Lab Session: Clustering algorithms for Image Segmentation

Author: Jesús Cid Sueiro Jan. 2017


In [1]:
%matplotlib inline
import numpy as np
import matplotlib.pyplot as plt
from scipy.misc import imread

1. Introduction

In this notebook we explore an application of clustering algorithms to shape segmentation from binary images. We will carry out some exploratory work with a small set of images provided with this notebook. Most of them are not binary images, so we must do some preliminary work to extract he binary shape images and apply the clustering algorithms to them. We will have the opportunity to test the differences between $k$-means and spectral clustering in this problem.

1.1. Load Image

Several images are provided with this notebook:

  • BinarySeeds.png
  • birds.jpg
  • blood_frog_1.jpg
  • cKyDP.jpg
  • Matricula.jpg
  • Matricula2.jpg
  • Seeds.png

Select and visualize image birds.jpg from file and plot it in grayscale


In [2]:
name = "birds.jpg"
name = "Seeds.jpg"

birds = imread("Images/" + name)
birdsG = np.sum(birds, axis=2)

# <SOL>
plt.imshow(birdsG, cmap=plt.get_cmap('gray'))
plt.grid(False)
plt.axis('off')
plt.show()
# </SOL>


 2. Thresholding

Select an intensity threshold by manual inspection of the image histogram


In [20]:
# <SOL>
plt.hist(birdsG.ravel(), bins=256)  
plt.show()
# </SOL>


Plot the binary image after thresholding.


In [21]:
# <SOL>
if name == "birds.jpg":
    th = 256
elif name == "Seeds.jpg":
    th = 650

birdsBN = birdsG > th

# If there are more white than black pixels, reverse the image
if np.sum(birdsBN) > float(np.prod(birdsBN.shape)/2):
    birdsBN = 1-birdsBN
plt.imshow(birdsBN, cmap=plt.get_cmap('gray'))
plt.grid(False)
plt.axis('off')
plt.show()
# </SOL>


3. Dataset generation

Extract pixel coordinates dataset from image and plot them in a scatter plot.


In [29]:
# <SOL>
(h, w) = birdsBN.shape
bW = birdsBN * range(w)
bH = birdsBN * np.array(range(h))[:,np.newaxis]
pSet = [t for t in zip(bW.ravel(), bH.ravel()) if t!=(0,0)]
X = np.array(pSet)
# </SOL>

In [28]:
print X
plt.scatter(X[:, 0], X[:, 1], s=5);
plt.axis('equal')
plt.show()


[[ 17   0]
 [ 18   0]
 [ 19   0]
 ..., 
 [214 253]
 [215 253]
 [216 253]]

4. k-means clustering algorithm

Use the pixel coordinates as the input data for a k-means algorithm.

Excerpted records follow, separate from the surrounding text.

(** The body of the loop of [process_complete_proof]: the verified transition of the
    commitment at position [idx] of the proof, unless it is already known. *)
Definition insert_transition (roots : list bytes) (last_index : Z) (idx : nat)
    (seq_comm_index : Z) : prog unit :=
  known ← (if seq_comm_index <=? last_index then mret true
           else
             v ← VerifiedStateTransitionForSequencerCommitmentIndexAccessor.get seq_comm_index;
             mret (bool_decide (is_Some v)));
  if known : bool then mret tt
  else
    c ← SequencerCommitmentAccessor.get seq_comm_index;
    jmt_commitment ← lift (expect "Sequencer commitment must exist at this point" c);
    initial ← lift (expect "index out of bounds" (roots !! idx));
    final ← lift (expect "index out of bounds" (roots !! S idx));
    VerifiedStateTransitionForSequencerCommitmentIndexAccessor.insert seq_comm_index
      (mkVerified initial final (l2_end_block_number jmt_commitment)).

Fixpoint insert_transitions (roots : list bytes) (last_index : Z) (idx : nat) (indices : list Z) :
    prog unit :=
  match indices with
  | [] => mret tt
  | seq_comm_index :: rest =>
      _ ← insert_transition roots last_index idx seq_comm_index;
      insert_transitions roots last_index (S idx) rest
  end.

Definition process_complete_proof (proof : bytes) (known_l2_height last_index : Z)
    (network : Network) : prog unit :=
  journal ← lift (ok_or "Failed to extract output from proof" (extract_raw_output proof));
  output ← lift (ok_or "Failed to deserialize output" (deserialize_output journal));
  known ← BlockHashAccessor.exists_ (last_l1_hash_on_bitcoin_light_client_contract output);
  _ ← lift (ensure "Batch proof with unknown header chain" known);
  _ ← lift (ensure "Last L2 height is less than proof's last l2 height"
              (negb ((last_l2_height output <=? known_l2_height) && negb (known_l2_height =? 0))));
  ids ← BatchProofMethodIdAccessor.get;
  ids ← lift (expect "Batch proof method ids must exist" ids);
  method_id ← lift (select_method_id ids (last_l2_height output));
  _ ← lift (ensure "Failed to verify proof"
              (zk_verify proof method_id (network_to_dev_mode network)));
  related ← verify_batch_proof_seq_comm_relation output;
  _ ← lift (ensure "Failed to verify sequencer commitment relation" related);
  let '(first_index, output_last_index) := sequencer_commitment_index_range output in
  _ ← lift (ensure "Last commitment index is less than or equal to previous output"
              (negb (output_last_index <=? last_index)));
  insert_transitions (state_roots output) last_index 0
    (range_inclusive first_index output_last_index).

Plot the result of the clustering by means of a scatter plot, showing each cluster with a different colour.


In [34]:
from sklearn.cluster import KMeans

# <SOL>
est = KMeans(100)  # 4 clusters
est.fit(X)
y_kmeans = est.predict(X)
plt.scatter(X[:, 0], X[:, 1], c=y_kmeans, s=5, cmap='rainbow',
            linewidth=0.0)
plt.axis('equal')
plt.show()
# </SOL>


5. Spectral clustering algorithm

5.1. Affinity matrix

Compute and visualize the affinity matrix for the given dataset, using a rbf kernel with $\gamma=5$.


In [15]:
from sklearn.metrics.pairwise import rbf_kernel

# <SOL>
gamma = 5
sf = 4
Xsub = X[0::sf]
print Xsub.shape

gamma = 0.001
K = rbf_kernel(Xsub, Xsub, gamma=gamma)
# </SOL>


(4206, 2)

In [31]:
# Visualization
# <SOL>
plt.imshow(K, cmap='hot')
plt.colorbar()
plt.title('RBF Affinity Matrix for gamma = ' + str(gamma))
plt.grid('off')
plt.show()
# </SOL>


5.2. Spectral clusering

Apply the spectral clustering algorithm, and show the clustering results using a scatter plot.


In [32]:
# <SOL>
from sklearn.cluster import SpectralClustering

spc = SpectralClustering(n_clusters=100, gamma=gamma, affinity='rbf')
y_kmeans = spc.fit_predict(Xsub)
# </SOL>

In [33]:
plt.scatter(Xsub[:,0], Xsub[:,1], c=y_kmeans, s=5, cmap='rainbow', linewidth=0.0)
plt.axis('equal')
plt.show()


Try now with other images in the dataset. You will need to re-adjust some free parameters to get a better performance.


In [ ]: